I agree . I can't stand that stupid led strip. It makes the housing look so cheap it's not even funny


----------



## Skilz10179 (Mar 22, 2011)

CHEVYCRUZE RS said:


> I agree . I can't stand that stupid led strip. It makes the housing look so cheap it's not even funny


I completely agree. I'd just stick with the stock headlights, all the aftermarket ones look cheap to me...


----------



## CHEVYCRUZE RS (Mar 29, 2011)

Patience guys, soon enough we will be seeing a lot of headlights coming from reliable American companies


----------



## Dpedraza (Oct 24, 2011)

I only bumped this bc I thought two sets looked kinda nice.. My retrofit should be done soon. Once I get it back and installed I'll be happy. I'm gonna give the oem lights a crack and see if I can get them apart and do a plug n play retro to sell. Trs mini h1 with an undecided shroud.


----------



## CHEVYCRUZE RS (Mar 29, 2011)

Let me know how this goes lol!


----------



## getblended (Jun 15, 2011)

FYI...Cruze Imports is either OUT OF BUSINESS or something else. I ordered and received some LED fogs from them a while back. Everything was and still is great. Problem is, I have a pair that didn't fit at home that they were supposed to supply a return label for and never have. Its been months. I've written emails and made phone calls and nothing. DO NOT SEND ANY MONEY via the website until you talk to them first.


----------



## FatKidsCruze (Sep 2, 2011)

getblended said:


> FYI...Cruze Imports is either OUT OF BUSINESS or something else. I ordered and received some LED fogs from them a while back.
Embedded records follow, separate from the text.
(** What an answer that opens a session means. *)
Definition session_opened (cfg : UIAuthConfig) (state : uiAuthState) (claims : Claims)
    (w w' : World) (resp : UIResponse) (value : string) : Prop :=
  (∃ user, user_rows_of (w_db w') (user_ID user) = [user] ∧ user_Active user = true ∧
     user_Issuer user = claims_Issuer claims ∧ user_Subject user = claims_Subject claims) ∧
  uiRoles (claims_Groups claims) (uia_AdminGroup cfg) (uia_AuditorGroup cfg) ≠ [] ∧
  ui_Location resp = Some (sta_Redirect state) ∧
  ∃ text, marshal_session {| ses_Claims := claims;
            ses_ExpiresAt := Add (w_now w') (uia_SessionTTL cfg) |} = Some text ∧
    ∃ w1 w2, Seal (uia_Codec cfg) text w1 = (Ok value, w2).

Lemma open_session_run cfg r cookies state claims w o w' :
  users_wf w → groups_wf w → (∀ c, c ∈ cookies → ck_Name c = stateCookieName) →
  open_session cfg r cookies state claims w = (o, w') →
  ∃ resp, o = Ok resp ∧ ∀ c, c ∈ ui_Cookies resp → ck_Name c = sessionCookieName →
    ck_Value c ≠ "" → session_opened cfg state claims w w' resp (ck_Value c).
Proof.
  intros Hu Hg Hcookies Hrun. unfold open_session in Hrun. rewrite bind_try in Hrun.
  assert (∀ c, c ∈ cookies → ck_Name c = sessionCookieName → False) as Hno.
  { intros c Hc Hn. by rewrite (Hcookies c Hc) in Hn. }
  destruct (EnsureUser claims w) as [[user|e] w1] eqn:Ee; [|no_session].
  destruct (bool_decide (uiRoles _ _ _ = [])) eqn:Er.
  { refused. intros c [Hc| ->%list_elem_of_singleton]%elem_of_app; [intros ?; by exfalso; eauto|done]. }
  unfold bind in Hrun. destruct (time_Now_reads w1) as (w2 & Et & Hdb). rewrite Et in Hrun.
  destruct (marshal_session _) as [text|] eqn:Em; [|no_session].
  destruct (Seal (uia_Codec cfg) text w2) as [[value|e] w3] eqn:Es;
    [|by unfold Seal, bind, rand_next, ret in Es].
  assert (w_db w3 = w_db w2 ∧ w_now w3 = w_now w2) as [Hdb3 Hnow].
  { unfold Seal, bind, rand_next, ret in Es. by simplify_eq. }
  refused. intros c [Hc|Hc]%elem_of_app; [intros ?; by exfalso; eauto|]. apply list_elem_of_singleton in Hc as ->.
  intros _ Hv. simpl in *. apply EnsureUser_Ok in Ee as (Hi & Hs & _ & _ & Ha & Hrow & _); [|done..].
  unfold session_opened. simpl. rewrite Hdb3, Hnow, Hdb. bool_to_prop.
  split_and!; [by exists user|done|done|]. exists text. split; [done|]. by exists w2, w'.
Qed.
End login.
(** C25: a browser gets a session only at the end of its own login: the request
    holds a login state the server sealed, with the state parameter of the
    query, the code was exchanged with the verifier of that state, the IdP's
    id_token was accepted, the account is active and the claims hold a role. A
    later request with the cookie acts with exactly those claims, and as
    nobody once the session time has passed; the browser is sent to the target
    kept in the state. The handler always answers. *)
Theorem callback_opens_own_session `{Crypto} `{UUIDs} `{Encodings} `{OAuth2} cfg
  `{!TokenVerifier Claims} r w o w'
  (Husers : users_wf w) (Hgroups : groups_wf w)
  (Hrun : handleCallback cfg r w = (o, w')) :
  ∃ resp, o = Ok resp ∧ ∀ c, c ∈ ui_Cookies resp → ck_Name c = sessionCookieName →
    ck_Value c ≠ "" →
    ∃ state raw claims user wv wv', state_ok cfg r state ∧
      Exchange (redirectURL cfg r) (query r "code") (sta_Verifier state) = Some (Some raw) ∧
      token_Verify raw wv = (Ok claims, wv') ∧
      user_rows_of (w_db w') (user_ID user) = [user] ∧ user_Active user = true ∧
      user_Issuer user = claims_Issuer claims ∧ user_Subject user = claims_Subject claims ∧
      uiRoles (claims_Groups claims) (uia_AdminGroup cfg) (uia_AuditorGroup cfg) ≠ [] ∧
      ui_Location resp = Some (sta_Redirect state) ∧
      ∀ r2 w2, req_Cookies r2 !! sessionCookieName = Some (ck_Value c) →
        ∃ w3, w_db w3 = w_db w2 ∧ sessionFromRequest cfg r2 w2 =
          (Ok (if After (w_now w3) (Add (w_now w') (uia_SessionTTL cfg)) then None
               else Some claims), w3).
Proof.
  unfold handleCallback in Hrun. destruct (negb _); [by refused; set_solver|].
  unfold bind in Hrun at 1. destruct (callbackState cfg r w) as [x w1] eqn:Ec.
  apply callbackState_run in Ec as (Hdb & Hu & cookies & checked & -> & Hck & Hst).
  assert (∀ c, c ∈ cookies → ck_Name c = sessionCookieName → False) as Hno.
  { intros c Hc Hn. by rewrite (Hck c Hc) in Hn. }
  destruct checked as [resp|state]; [no_session|]. specialize (Hst state eq_refl).
  destruct (Exchange _ _ _) as [idToken|] eqn:Ex; [|no_session].
  destruct (bool_decide (default "" idToken = "")) eqn:Ei; [no_session|].
  destruct idToken as [raw|]; [|done]. simpl in Hrun. rewrite bind_try in Hrun.
  pose proof (token_frames raw w1) as (Hvdb & Hvu & _).
  destruct (token_Verify raw w1) as [[claims|e] w2] eqn:Ev; simpl in Hrun;
    [|no_session].
  simpl in Hvdb, Hvu.
  apply open_session_run in Hrun as (resp & -> & Hsess);
    [|unfold users_wf; by rewrite Hvdb, Hvu, Hdb, Hu|unfold groups_wf; by rewrite Hvdb, Hvu, Hdb, Hu|done].
  exists resp. split; [done|]. intros c Hc Hn Hv.
  destruct (Hsess c Hc Hn Hv) as ((user & Hrow & Ha & Hi & Hs) & Hr & Hl & text & Hm & w3 & w4 & Hseal).
  exists state, raw, claims, user, w1, w2. split_and!; [done..|].
  intros r2 w5 Hcookie. by eapply (sealed_session _ _ _ _ _ _ _ _ Hm Hseal) in Hcookie.
Qed.

(** An IdP that answers the code with a token of the same text. *)
Definition toy_oauth : OAuth2 := {|
  GenerateVerifier n := unary (S (N.to_nat n));
  AuthCodeURL redirect state verifier := "https://idp/?" +:+ state;
  Exchange redirect code verifier := Some (Some code)
|}.

(** ** Concrete runs *)
Definition toy_ui : UIAuthConfig := {|
  uia_Codec := "key"; uia_BaseURL := ""; uia_SessionTTL := (8 * Hour)%Z;
  uia_AdminGroup := "dev"; uia_AuditorGroup := "" |}.
Definition toy_browser (cookies query : gmap string string) : Request := {|
  req_Authorization := ""; req_Body := None; req_EmptyBody := false; req_RemoteAddr := "192.0.2.9:6000";
  req_ForwardedFor := ""; req_PeerCN := None; req_Query := query; req_PathID := "";
  req_RequestedWith := "fetch"; req_Cookies := cookies; req_Host := "gssh.example.org";
  req_ForwardedProto := "https"; req_TLS := false |}.
Notation toy_login w := (handleLogin (H1 := toy_encodings) (H2 := toy_oauth) toy_ui
  (λ _, "st") (toy_browser ∅ {["redirect" := "/audit"]}) w).
Definition toy_state_cookie (o : result UIResponse) : string :=
  match o with
  | Ok {| ui_Cookies := [c] |} => ck_Value c
  | _ => ""
  end.
Notation toy_callback value w := (handleCallback (H0 := counting_uuids) (H1 := toy_encodings)
  (H2 := toy_oauth) (TokenVerifier0 := toy_user_verifier) toy_ui
  (toy_browser {[stateCookieName := value]} (list_to_map [("state", "st"); ("code", "alice")])) w).
Definition toy_session_cookie (o : result UIResponse) : string :=
  match o with
  | Ok {| ui_Cookies := [_; c] |} => ck_Value c
  | _ => ""
  end.
Notation toy_login_value := (toy_state_cookie (toy_login (toy_sign_world true)).1).

Example toy_ui_runs :
  let o := (toy_callback toy_login_value (toy_sign_world true)).1 in
  toy_session_cookie o ≠ "" ∧ match o with
  | Ok resp => ck_Name <$> ui_Cookies resp = [stateCookieName; sessionCookieName] ∧
               ui_Location resp = Some "/audit"
  | Err _ => False
  end.
Proof. vm_compute. split_and!; reflexivity || discriminate. Qed.

Lemma callback_opens_own_session_witness :
  ∃ resp w' c claims, toy_callback toy_login_value (toy_sign_world true) = (Ok resp, w') ∧
    c ∈ ui_Cookies resp ∧ ck_Name c = sessionCookieName ∧
    uiRoles (claims_Groups claims) "dev" "" ≠ [] ∧
    ∀ r2 (w2 : @World toy_crypto), req_Cookies r2 !! sessionCookieName = Some (ck_Value c) →
      ∃ w3, w_db w3 = w_db w2 ∧ sessionFromRequest (H1 := toy_encodings) toy_ui r2 w2 =
        (Ok (if After (w_now w3) (Add (w_now w') (8 * Hour)) then None else Some claims), w3).
Proof.
  pose proof toy_ui_runs as Hruns. cbv zeta in Hruns.
  destruct (toy_callback toy_login_value (toy_sign_world true)) as [o w'] eqn:E.
  destruct (callback_opens_own_session (H0 := counting_uuids) (H1 := toy_encodings)
    (H2 := toy_oauth) (TokenVerifier0 := toy_user_verifier) toy_ui _ _ o w'
    (toy_sign_users_wf true) (toy_sign_groups_wf true) E) as (resp & -> & Hresp).
  destruct Hruns as (Hv & Hn & Hl). destruct resp as [rr cookies loc]. simpl in Hv, Hn.
  destruct cookies as [|c1 [|c2 [|c3 cookies]]]; try discriminate Hn. simpl in Hn.
  injection Hn as Hn1 Hn2.
  destruct (Hresp c2) as (state & raw & claims & user & _ & _ & _ & _ & _ & _ & _ & _ & _ & Hr & _ & Hs);
    [right; left|exact Hn2|exact Hv|].
  exists {| ui_Response := rr; ui_Cookies := [c1; c2]; ui_Location := loc |}, w', c2, claims.
  split; [reflexivity|]. split; [right; left|]. split; [exact Hn2|]. split; [exact Hr|exact Hs].
Defined.

Lemma sanitize_redirect_local_witness :
  ¬ in_string "%" "/audit?since=1" ∧
  HasPrefix (sanitizeRedirect "/audit?since=1") "//" = false.
Proof.
  assert (¬ in_string "%" "/audit?since=1") as Hp by (apply (bool_decide_unpack _); vm_compute; exact I).
  split; [exact Hp|].
  destruct (sanitize_redirect_local "/audit?since=1") as (_ & _ & _ & Hs).
  apply Hs; [exact Hp|reflexivity].
Defined.
Definition agentRenewMTLS (r : Request) : M Response :=
  with_host r (λ host,
    match (j ← decode_body maxRequestBody r; m ← struct_members j; dec_field dec_string "csr" "" m) with
    | None => ret (HttpError "request body invalid" StatusBadRequest)
    | Some csr =>
        let* issued := try (IssueAgentCert ca (host_ID host) csr) in
        match issued with
        | Err _ => ret (HttpError "csr invalid" StatusBadRequest)
        | Ok certPEM => ret {| status := StatusOK; content := JsonBody (JObj [("certificate", JStr certPEM)]) |}
        end
    end).

Definition agentPrincipals (r : Request) : M Response :=
  with_host r (λ host,
    let localUser := default "" (req_Query r !! "user") in
    if bool_decide (localUser = "")
    then ret (HttpError "query parameter user missing" StatusBadRequest)
    else
      let* listed := try (ListAuthorizedPrincipals (host_ID host) localUser) in
      match listed with
      | Err _ => ret internalError
      | Ok principals => ret {| status := StatusOK; content := Principals_ principals |}
      end).

Definition ingestSessionEvent (host : Host) (ev : sessionEvent) : M unit :=
  let e := session_event host ev in
  match classify (ev_Service ev) (ev_Phase ev) with
  | Sudo => RecordSudoEvent e
  | Opened => OpenHostSession e
  | Closed => CloseHostSession e
  | Discarded => ret ()
  end.

(** [decode_events] reads the events array of the body. *)
Definition agentSessions (decode_events : json → option (list sessionEvent)) (r : Request)
    : M Response :=
  with_host r (λ host,
    match decode_body (1024 * 1024) r ≫= decode_events with
    | None => ret (HttpError "request body invalid" StatusBadRequest)
    | Some events =>
        foldM (λ _ ev, let* stored := try (ingestSessionEvent host ev) in ret ()) () events ;;
        ret {| status := StatusNoContent; content := NoBody |}
    end).

Definition agentBundleUser (r : Request) : M Response :=
  with_host r (λ _,
    let* bundle := try (Bundle CertTypeUser) in
    match bundle with
    | Err _ => ret internalError
    | Ok b => ret {| status := StatusOK; content := Plain b |}
    end).

Definition agentHeartbeat (r : Request) : M Response :=
  with_host r (λ _, ret {| status := StatusNoContent; content := NoBody |}).
End handlers.

(** The body of POST /v1/agent/sessions; [parse_time] is the JSON form of
    [time.Time] (RFC 3339). *)
Section session_body.
Context (parse_time : string → option Z).

Definition dec_time : decoder Z := λ old v,
  match v with JNull => Some old | JStr s => parse_time s | _ => None end.
Definition decode_event (v : json) : option sessionEvent :=
  m ← struct_members v;
  phase ← dec_field dec_string "phase" "" m;
  service ← dec_field dec_string "service" "" m;
  local ← dec_field dec_string "local_user" "" m;
  remote ← dec_field dec_string "remote_user" "" m;
  addr ← dec_field dec_string "remote_addr" "" m;
  tty ← dec_field dec_string "tty" "" m;
  serial ← dec_field dec_int64 "serial" 0%Z m;
  key_id ← dec_field dec_string "key_id" "" m;
  command ← dec_field dec_string "command" "" m;
  at_ ← dec_field dec_time "occurred_at" time_zero m;
  Some {| ev_Phase := phase; ev_Service := service; ev_LocalUser := local; ev_RemoteUser := remote;
          ev_RemoteAddr := addr; ev_TTY := tty; ev_Serial := serial; ev_KeyID := key_id;
          ev_Command := command; ev_OccurredAt := at_ |}.
Definition dec_events : decoder (list sessionEvent) := λ _ v,
  match v with JNull => Some [] | JArr l => mapM decode_event l | _ => None end.
Definition decode_sessions (v : json) : option (list sessionEvent) :=
  m ← struct_members v; dec_field dec_events "events" [] m.
End session_body.

(** ** Lemmas *)

(** What the certificates of an enrolled host do not touch. *)
Definition enrollment_kept : relation Db := λ db db',
  hosts db' = hosts db ∧ enrollment_tokens db' = enrollment_tokens db.
#[export] Instance enrollment_kept_preorder : PreOrder enrollment_kept.
Proof. split; [done|]. intros a b c [] []. split; congruence. Qed.

Section lemmas.
Context `{Crypto} `{UUIDs} `{X509} (ca : CA).
Implicit Types w : World.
Everything was and still is great. Problem is, I have a pair that didn't fit at home that they were supposed to supply a return label for and never have. Its been months. I've written emails and made phone calls and nothing. DO NOT SEND ANY MONEY via the website until you talk to them first.


Good info, thanks for the heads up to everyone looking at their site.


----------



## Dpedraza (Oct 24, 2011)

getblended said:


> FYI...Cruze Imports is either OUT OF BUSINESS or something else. I ordered and received some LED fogs from them a while back. Everything was and still is great. Problem is, I have a pair that didn't fit at home that they were supposed to supply a return label for and never have. Its been months. I've written emails and made phone calls and nothing. DO NOT SEND ANY MONEY via the website until you talk to them first.


did you try to call them?


----------



## Jay-Cis89 (Dec 29, 2011)

Cruze "Angel Eye" Dual Xenon HID + Halogen Headlights + LED Teardrops v2 [EP-L-00033] - $859.99 USD : Cruze Imports!, Premiere Source for Korean/Chinese Cruze Auto Imports just found these online they say they are plug n play


----------



## SkullCruzeRS (Nov 3, 2011)

Cruze Lights Headlights Taillights
Found these while browsing BMC's website. They have an L.E.D. strip but looks different then others I have seen. I personally liked the smoked ones.


----------



## TGrayEco (Feb 25, 2011)

SkullCruzeRS said:


> Cruze Lights Headlights Taillights
> Found these while browsing BMC's website. They have an L.E.D. strip but looks different then others I have seen. I personally liked the smoked ones.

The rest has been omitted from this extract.